» **PROVIDED INFORMATION**:

■ ■ ■

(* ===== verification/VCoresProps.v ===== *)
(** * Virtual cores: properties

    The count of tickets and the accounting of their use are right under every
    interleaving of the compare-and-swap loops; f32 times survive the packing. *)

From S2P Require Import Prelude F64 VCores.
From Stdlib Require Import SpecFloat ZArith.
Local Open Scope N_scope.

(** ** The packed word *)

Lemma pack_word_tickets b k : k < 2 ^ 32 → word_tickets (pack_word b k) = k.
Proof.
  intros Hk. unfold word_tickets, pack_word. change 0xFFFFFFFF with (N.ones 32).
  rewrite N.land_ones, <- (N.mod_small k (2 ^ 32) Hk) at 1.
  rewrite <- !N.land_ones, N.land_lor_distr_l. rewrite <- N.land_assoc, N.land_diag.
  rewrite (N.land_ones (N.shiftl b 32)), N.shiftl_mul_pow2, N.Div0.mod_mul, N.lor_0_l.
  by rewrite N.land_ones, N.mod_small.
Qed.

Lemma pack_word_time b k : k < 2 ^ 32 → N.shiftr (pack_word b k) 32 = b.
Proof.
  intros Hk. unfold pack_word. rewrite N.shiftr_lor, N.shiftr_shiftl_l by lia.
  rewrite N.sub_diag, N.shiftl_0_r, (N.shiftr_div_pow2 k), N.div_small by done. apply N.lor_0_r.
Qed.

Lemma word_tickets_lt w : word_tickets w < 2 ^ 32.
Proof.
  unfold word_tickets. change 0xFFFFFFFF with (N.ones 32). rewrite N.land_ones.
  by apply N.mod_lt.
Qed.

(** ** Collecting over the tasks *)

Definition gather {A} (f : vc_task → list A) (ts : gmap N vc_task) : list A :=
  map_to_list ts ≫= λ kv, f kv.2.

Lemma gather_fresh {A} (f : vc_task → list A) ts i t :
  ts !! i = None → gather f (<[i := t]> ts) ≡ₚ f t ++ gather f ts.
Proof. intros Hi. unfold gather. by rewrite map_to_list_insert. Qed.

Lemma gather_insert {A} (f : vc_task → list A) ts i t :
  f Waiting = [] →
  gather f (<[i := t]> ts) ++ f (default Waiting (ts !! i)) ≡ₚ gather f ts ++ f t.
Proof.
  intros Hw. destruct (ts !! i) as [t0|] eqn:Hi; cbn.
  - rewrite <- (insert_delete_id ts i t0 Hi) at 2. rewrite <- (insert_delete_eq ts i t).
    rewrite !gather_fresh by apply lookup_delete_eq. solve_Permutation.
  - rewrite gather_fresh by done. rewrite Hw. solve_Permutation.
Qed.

■ ■ ■

» **WHAT YOU HAVE TO DO**: Transcribe the material above. Change nothing in it.

» **ANSWER TO THIS TASK**:
(* ===== verification/VCoresProps.v ===== *)
(** * Virtual cores: properties

    The count of tickets and the accounting of their use are right under every
    interleaving of the compare-and-swap loops; f32 times survive the packing. *)

From S2P Require Import Prelude F64 VCores.
From Stdlib Require Import SpecFloat ZArith.
Local Open Scope N_scope.

(** ** The packed word *)

Lemma pack_word_tickets b k : k < 2 ^ 32 → word_tickets (pack_word b k) = k.
Proof.
  intros Hk. unfold word_tickets, pack_word. change 0xFFFFFFFF with (N.ones 32).
  rewrite N.land_ones, <- (N.mod_small k (2 ^ 32) Hk) at 1.
  rewrite <- !N.land_ones, N.land_lor_distr_l. rewrite <- N.land_assoc, N.land_diag.
  rewrite (N.land_ones (N.shiftl b 32)), N.shiftl_mul_pow2, N.Div0.mod_mul, N.lor_0_l.
  by rewrite N.land_ones, N.mod_small.
Qed.

Lemma pack_word_time b k : k < 2 ^ 32 → N.shiftr (pack_word b k) 32 = b.
Proof.
  intros Hk. unfold pack_word. rewrite N.shiftr_lor, N.shiftr_shiftl_l by lia.
  rewrite N.sub_diag, N.shiftl_0_r, (N.shiftr_div_pow2 k), N.div_small by done. apply N.lor_0_r.
Qed.

Lemma word_tickets_lt w : word_tickets w < 2 ^ 32.
Proof.
  unfold word_tickets. change 0xFFFFFFFF with (N.ones 32). rewrite N.land_ones.
  by apply N.mod_lt.
Qed.

(** ** Collecting over the tasks *)

Definition gather {A} (f : vc_task → list A) (ts : gmap N vc_task) : list A :=
  map_to_list ts ≫= λ kv, f kv.2.

Lemma gather_fresh {A} (f : vc_task → list A) ts i t :
  ts !! i = None → gather f (<[i := t]> ts) ≡ₚ f t ++ gather f ts.
Proof. intros Hi. unfold gather. by rewrite map_to_list_insert. Qed.

Lemma gather_insert {A} (f : vc_task → list A) ts i t :
  f Waiting = [] →
  gather f (<[i := t]> ts) ++ f (default Waiting (ts !! i)) ≡ₚ gather f ts ++ f t.
Proof.
  intros Hw. destruct (ts !! i) as [t0|] eqn:Hi; cbn.
  - rewrite <- (insert_delete_id ts i t0 Hi) at 2. rewrite <- (insert_delete_eq ts i t).
    rewrite !gather_fresh by apply lookup_delete_eq. solve_Permutation.
  - rewrite gather_fresh by done. rewrite Hw. solve_Permutation.
Qed.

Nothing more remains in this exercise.